(* ===== verification/OpIndex.v ===== *)
(** * The index of a container of the operation log

    The index sections that [build_index_sections] gives, described by the batches of
    the entries, and what the indexed query of a container returns ([packed_oplog.rs]). *)

From S2P Require Import Prelude Text OpRecords OpLog OpLogSpec.
Import OpRecords OpLog.

(** ** Stable sorting *)

Section stable.
Context {A : Type} (cmp : A → A → comparison).

Lemma insert_by_le_head x y l : cmp x y ≠ Gt → insert_by cmp x (y :: l) = x :: y :: l.
Proof. cbn [insert_by]. by destruct (cmp x y). Qed.

Lemma insert_by_all_le x l : Forall (λ y, cmp x y ≠ Gt) l → insert_by cmp x l = x :: l.
Proof. destruct 1 as [|y l Hy _]; [done|]. cbn [insert_by]. by destruct (cmp x y). Qed.

Lemma sort_by_sorted_id l : StronglySorted (λ x y, cmp x y ≠ Gt) l → sort_by cmp l = l.
Proof.
  induction 1 as [|x l Hs IH Hx]; [done|]. change (insert_by cmp x (sort_by cmp l) = x :: l).
  rewrite IH. by apply insert_by_all_le.
Qed.

Context (Hanti : ∀ x y, cmp y x = CompOpp (cmp x y)).
Context (Htrans : ∀ x y z, cmp x y ≠ Gt → cmp y z ≠ Gt → cmp x z ≠ Gt).

Lemma sort_by_idemp l : sort_by cmp (sort_by cmp l) = sort_by cmp l.
Proof using Hanti Htrans. apply sort_by_sorted_id. by apply sort_by_sorted. Qed.

Lemma Forall_bool_filter (Q : A → Prop) (P : A → bool) l : Forall Q l → Forall Q (List.filter P l).
Proof using.
  intros Hq. apply Forall_forall. intros x Hx%list_elem_of_In%filter_In. rewrite Forall_forall in Hq.
  apply Hq, list_elem_of_In, Hx.
Qed.

Lemma insert_by_filter (P : A → bool) x l :
  StronglySorted (λ x y, cmp x y ≠ Gt) l →
  List.filter P (insert_by cmp x l) = if P x then insert_by cmp x (List.filter P l) else List.filter P l.
Proof using Htrans.
  induction 1 as [|y l Hs IH Hy]; [done|]. cbn [insert_by].
  destruct (cmp x y) eqn:E.
  3:{ cbn [List.filter]. rewrite IH. destruct (P x), (P y); cbn [insert_by]; try done. by rewrite E. }
  all: change (List.filter P (x :: y :: l)) with (if P x then x :: List.filter P (y :: l) else List.filter P (y :: l)).
  all: destruct (P x); [|done]; rewrite insert_by_all_le; [done|]; apply Forall_bool_filter.
  all: constructor; [congruence|]; eapply Forall_impl; [exact Hy|]; intros z Hz; apply (Htrans x y z); [congruence|done].
Qed.

Lemma sort_by_filter (P : A → bool) l : List.filter P (sort_by cmp l) = sort_by cmp (List.filter P l).
Proof using Hanti Htrans.
  induction l as [|x l IH]; [done|]. cbn [List.filter].
  change (sort_by cmp (x :: l)) with (insert_by cmp x (sort_by cmp l)).
  rewrite insert_by_filter, IH by (by apply sort_by_sorted). by destruct (P x).
Qed.
End stable.

(** A sort that breaks ties with the order of the list is the stable sort. *)
Lemma sort_by_map {A B} (f : A → B) (cmp : A → A → comparison) (cmp' : B → B → comparison) l :
  StronglySorted (λ x y, cmp x y = Gt ↔ cmp' (f x) (f y) = Gt) l → f <$> sort_by cmp l = sort_by cmp' (f <$> l).
Proof.
  induction 1 as [|x l Hs IH Hx]; [done|].
  change (f <$> insert_by cmp x (sort_by cmp l) = insert_by cmp' (f x) (sort_by cmp' (f <$> l))). rewrite <- IH.
  assert (Forall (λ y, cmp x y = Gt ↔ cmp' (f x) (f y) = Gt) (sort_by cmp l)) as Hy by (by rewrite sort_by_perm).
  clear IH. induction Hy as [|y k Hy Hk IHk]; [done|]. cbn [fmap list_fmap] in *. destruct (decide (cmp x y = Gt)) as [Hg|Hg].
  - cbn [insert_by fmap list_fmap]. rewrite Hg, (proj1 Hy Hg). cbn [fmap list_fmap]. by f_equal.
  - rewrite (insert_by_le_head cmp) by done. rewrite fmap_cons, insert_by_le_head by (by rewrite <- Hy). done.
Qed.

Lemma StronglySorted_fmap_inv {A B} (f : A → B) (R : B → B → Prop) l :
  StronglySorted R (f <$> l) → StronglySorted (λ x y, R (f x) (f y)) l.
Proof.
  induction l as [|x l IH]; intros Hs; [constructor|]. rewrite fmap_cons in Hs. inversion Hs as [|? ? Hl Hx]; subst.
  constructor; [by apply IH|]. by rewrite Forall_fmap in Hx.
Qed.

Lemma compare_batch_index_anti x y : compare_batch_index y x = CompOpp (compare_batch_index x y).
Proof. apply Z.compare_antisym. Qed.
Lemma compare_batch_index_trans x y z :
  compare_batch_index x y ≠ Gt → compare_batch_index y z ≠ Gt → compare_batch_index x z ≠ Gt.
Proof. unfold compare_batch_index. intros H1 H2. change (batch_index x ≤ batch_index z). etrans; [exact H1|exact H2]. Qed.

(** ** The entries of a container *)

(** Entries with growing positive ids, few enough for the counts of the index. *)
Definition increasing (es : list OpEntry) : Prop := StronglySorted (λ x y, e_id x < e_id y) es.
Record wf_entries (es : list OpEntry) : Prop := {
  wf_increasing : increasing es;
  wf_positive : Forall (λ e, 0 < e_id e) es;
  wf_count : zlen es ≤ U32_MAX;
}.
○ ○ ○ ○
→ Your objective: Every entry should be retyped exactly as it appears.

→ Answer:
(* ===== verification/OpIndex.v ===== *)
(** * The index of a container of the operation log

    The index sections that [build_index_sections] gives, described by the batches of
    the entries, and what the indexed query of a container returns ([packed_oplog.rs]). *)

From S2P Require Import Prelude Text OpRecords OpLog OpLogSpec.
Import OpRecords OpLog.

(** ** Stable sorting *)

Section stable.
Context {A : Type} (cmp : A → A → comparison).

Lemma insert_by_le_head x y l : cmp x y ≠ Gt → insert_by cmp x (y :: l) = x :: y :: l.
Proof. cbn [insert_by]. by destruct (cmp x y). Qed.

Lemma insert_by_all_le x l : Forall (λ y, cmp x y ≠ Gt) l → insert_by cmp x l = x :: l.
Proof. destruct 1 as [|y l Hy _]; [done|]. cbn [insert_by]. by destruct (cmp x y). Qed.

Lemma sort_by_sorted_id l : StronglySorted (λ x y, cmp x y ≠ Gt) l → sort_by cmp l = l.
Proof.
  induction 1 as [|x l Hs IH Hx]; [done|]. change (insert_by cmp x (sort_by cmp l) = x :: l).
  rewrite IH. by apply insert_by_all_le.
Qed.

Context (Hanti : ∀ x y, cmp y x = CompOpp (cmp x y)).
Context (Htrans : ∀ x y z, cmp x y ≠ Gt → cmp y z ≠ Gt → cmp x z ≠ Gt).

Lemma sort_by_idemp l : sort_by cmp (sort_by cmp l) = sort_by cmp l.
Proof using Hanti Htrans. apply sort_by_sorted_id. by apply sort_by_sorted. Qed.

Lemma Forall_bool_filter (Q : A → Prop) (P : A → bool) l : Forall Q l → Forall Q (List.filter P l).
Proof using.
  intros Hq. apply Forall_forall. intros x Hx%list_elem_of_In%filter_In. rewrite Forall_forall in Hq.
  apply Hq, list_elem_of_In, Hx.
Qed.

Lemma insert_by_filter (P : A → bool) x l :
  StronglySorted (λ x y, cmp x y ≠ Gt) l →
  List.filter P (insert_by cmp x l) = if P x then insert_by cmp x (List.filter P l) else List.filter P l.
Proof using Htrans.
  induction 1 as [|y l Hs IH Hy]; [done|]. cbn [insert_by].
  destruct (cmp x y) eqn:E.
  3:{ cbn [List.filter]. rewrite IH. destruct (P x), (P y); cbn [insert_by]; try done. by rewrite E. }
  all: change (List.filter P (x :: y :: l)) with (if P x then x :: List.filter P (y :: l) else List.filter P (y :: l)).
  all: destruct (P x); [|done]; rewrite insert_by_all_le; [done|]; apply Forall_bool_filter.
  all: constructor; [congruence|]; eapply Forall_impl; [exact Hy|]; intros z Hz; apply (Htrans x y z); [congruence|done].
Qed.

Lemma sort_by_filter (P : A → bool) l : List.filter P (sort_by cmp l) = sort_by cmp (List.filter P l).
Proof using Hanti Htrans.
  induction l as [|x l IH]; [done|]. cbn [List.filter].
  change (sort_by cmp (x :: l)) with (insert_by cmp x (sort_by cmp l)).
  rewrite insert_by_filter, IH by (by apply sort_by_sorted). by destruct (P x).
Qed.
End stable.

(** A sort that breaks ties with the order of the list is the stable sort. *)
Lemma sort_by_map {A B} (f : A → B) (cmp : A → A → comparison) (cmp' : B → B → comparison) l :
  StronglySorted (λ x y, cmp x y = Gt ↔ cmp' (f x) (f y) = Gt) l → f <$> sort_by cmp l = sort_by cmp' (f <$> l).
Proof.
  induction 1 as [|x l Hs IH Hx]; [done|].
  change (f <$> insert_by cmp x (sort_by cmp l) = insert_by cmp' (f x) (sort_by cmp' (f <$> l))). rewrite <- IH.
  assert (Forall (λ y, cmp x y = Gt ↔ cmp' (f x) (f y) = Gt) (sort_by cmp l)) as Hy by (by rewrite sort_by_perm).
  clear IH. induction Hy as [|y k Hy Hk IHk]; [done|]. cbn [fmap list_fmap] in *. destruct (decide (cmp x y = Gt)) as [Hg|Hg].
  - cbn [insert_by fmap list_fmap]. rewrite Hg, (proj1 Hy Hg). cbn [fmap list_fmap]. by f_equal.
  - rewrite (insert_by_le_head cmp) by done. rewrite fmap_cons, insert_by_le_head by (by rewrite <- Hy). done.
Qed.

Lemma StronglySorted_fmap_inv {A B} (f : A → B) (R : B → B → Prop) l :
  StronglySorted R (f <$> l) → StronglySorted (λ x y, R (f x) (f y)) l.
Proof.
  induction l as [|x l IH]; intros Hs; [constructor|]. rewrite fmap_cons in Hs. inversion Hs as [|? ? Hl Hx]; subst.
  constructor; [by apply IH|]. by rewrite Forall_fmap in Hx.
Qed.

Lemma compare_batch_index_anti x y : compare_batch_index y x = CompOpp (compare_batch_index x y).
Proof. apply Z.compare_antisym. Qed.
Lemma compare_batch_index_trans x y z :
  compare_batch_index x y ≠ Gt → compare_batch_index y z ≠ Gt → compare_batch_index x z ≠ Gt.
Proof. unfold compare_batch_index. intros H1 H2. change (batch_index x ≤ batch_index z). etrans; [exact H1|exact H2]. Qed.

(** ** The entries of a container *)

(** Entries with growing positive ids, few enough for the counts of the index. *)
Definition increasing (es : list OpEntry) : Prop := StronglySorted (λ x y, e_id x < e_id y) es.
Record wf_entries (es : list OpEntry) : Prop := {
  wf_increasing : increasing es;
  wf_positive : Forall (λ e, 0 < e_id e) es;
  wf_count : zlen es ≤ U32_MAX;
}.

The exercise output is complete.